### [TASK REQUIREMENTS]
Where the string "character" appears in a line of the material below, copy that line.

### [DATA FOR THE TASK]
(* ===== verification/Buffer.v ===== *)
(** * Byte buffers edited in place

    Reads and writes by index, undefined outside the buffer, and the two
    shifting loops both line editors of the repository use to open and close a
    gap (src/mini64/kernel.c readline, src/user/libtui/widgets.c edit). *)

From stdpp Require Import base numbers list.
From Stdlib Require Import ZArith Lia.
From S2P Require Import Prelude.

Definition rd (i : nat) (b : list Z) : outcome Z := of_option (b !! i).
Definition wr (i : nat) (v : Z) (b : list Z) : outcome (list Z) :=
  if Nat.ltb i (length b) then Ok (<[i := v]> b) else Undefined.

(** [for (i = p; i < p + n; i++) b[i] = b[i + 1];] *)
Fixpoint shift_left (n p : nat) (b : list Z) : outcome (list Z) :=
  match n with
  | O => Ok b
  | S n => do v <- rd (p + 1) b; do b <- wr p v b; shift_left n (p + 1) b
  end.

(** [for (i = p + n; i > p; i--) b[i] = b[i - 1];] *)
Fixpoint shift_right (n p : nat) (b : list Z) : outcome (list Z) :=
  match n with
  | O => Ok b
  | S n => do v <- rd (p + n) b; do b <- wr (p + S n) v b; shift_right n p b
  end.

Lemma rd_app l x r : rd (length l) (l ++ x :: r) = Ok x.
Proof. unfold rd. by rewrite lookup_app_r, Nat.sub_diag by lia. Qed.

Lemma wr_app l x y r : wr (length l) y (l ++ x :: r) = Ok (l ++ y :: r).
Proof.
  unfold wr. rewrite (proj2 (Nat.ltb_lt _ _)) by (rewrite length_app; cbn [length]; lia).
  by rewrite insert_app_r_alt, Nat.sub_diag by lia.
Qed.

(** Making room for a character and writing it. *)
Lemma insert_char l r x rest c :
  obind (shift_right (length r) (length l) (l ++ r ++ x :: rest)) (wr (length l) c)
  = Ok (l ++ c :: r ++ rest).
Proof.
  revert x rest. induction r as [|y r IH] using rev_ind; intros x rest.
  - cbn [length shift_right obind app]. apply wr_app.
  - rewrite length_app, Nat.add_1_r. cbn [shift_right]. rewrite <- (app_assoc r [y]). cbn [app].
    replace (length l + length r)%nat with (length (l ++ r)) by (rewrite length_app; lia).
    rewrite (app_assoc l r (y :: x :: rest)), rd_app. cbn [obind].
    replace (length l + S (length r))%nat with (length ((l ++ r) ++ [y])) by (rewrite !length_app; cbn [length]; lia).
    replace ((l ++ r) ++ y :: x :: rest) with (((l ++ r) ++ [y]) ++ x :: rest) by (by rewrite <- app_assoc).
    rewrite wr_app. cbn [obind]. rewrite <- !app_assoc. cbn [app]. by rewrite IH.
Qed.

(** Closing the gap of a removed character. *)
Lemma remove_char l c r x rest :
  shift_left (S (length r)) (length l) (l ++ c :: r ++ x :: rest) = Ok (l ++ r ++ x :: x :: rest).
Proof.
  revert l c. induction r as [|y r IH]; intros l c; cbn [length].
  - cbn [shift_left app]. replace (length l + 1)%nat with (length (l ++ [c])) by (rewrite length_app; done).
    replace (l ++ c :: x :: rest) with ((l ++ [c]) ++ x :: rest) by (by rewrite <- app_assoc).
    rewrite rd_app. cbn [obind]. rewrite <- app_assoc. cbn [app]. by rewrite wr_app.
  - cbn [shift_left] in *. cbn [app].
    replace (rd (length l + 1) (l ++ c :: y :: r ++ x :: rest)) with (Ok y : outcome Z).
    2:{ replace (length l + 1)%nat with (length (l ++ [c])) by (rewrite length_app; done).
        replace (l ++ c :: y :: r ++ x :: rest) with ((l ++ [c]) ++ y :: r ++ x :: rest) by (by rewrite <- app_assoc).
        by rewrite rd_app. }
    cbn [obind]. rewrite wr_app. cbn [obind].
    replace (l ++ y :: y :: r ++ x :: rest) with ((l ++ [y]) ++ y :: r ++ x :: rest) by (by rewrite <- app_assoc).
    replace (length l + 1)%nat with (length (l ++ [y])) by (rewrite length_app; done).
    rewrite IH. by rewrite <- app_assoc.
Qed.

### [RESPONSE TO THE TASK]
(** Making room for a character and writing it. *)
(** Closing the gap of a removed character. *)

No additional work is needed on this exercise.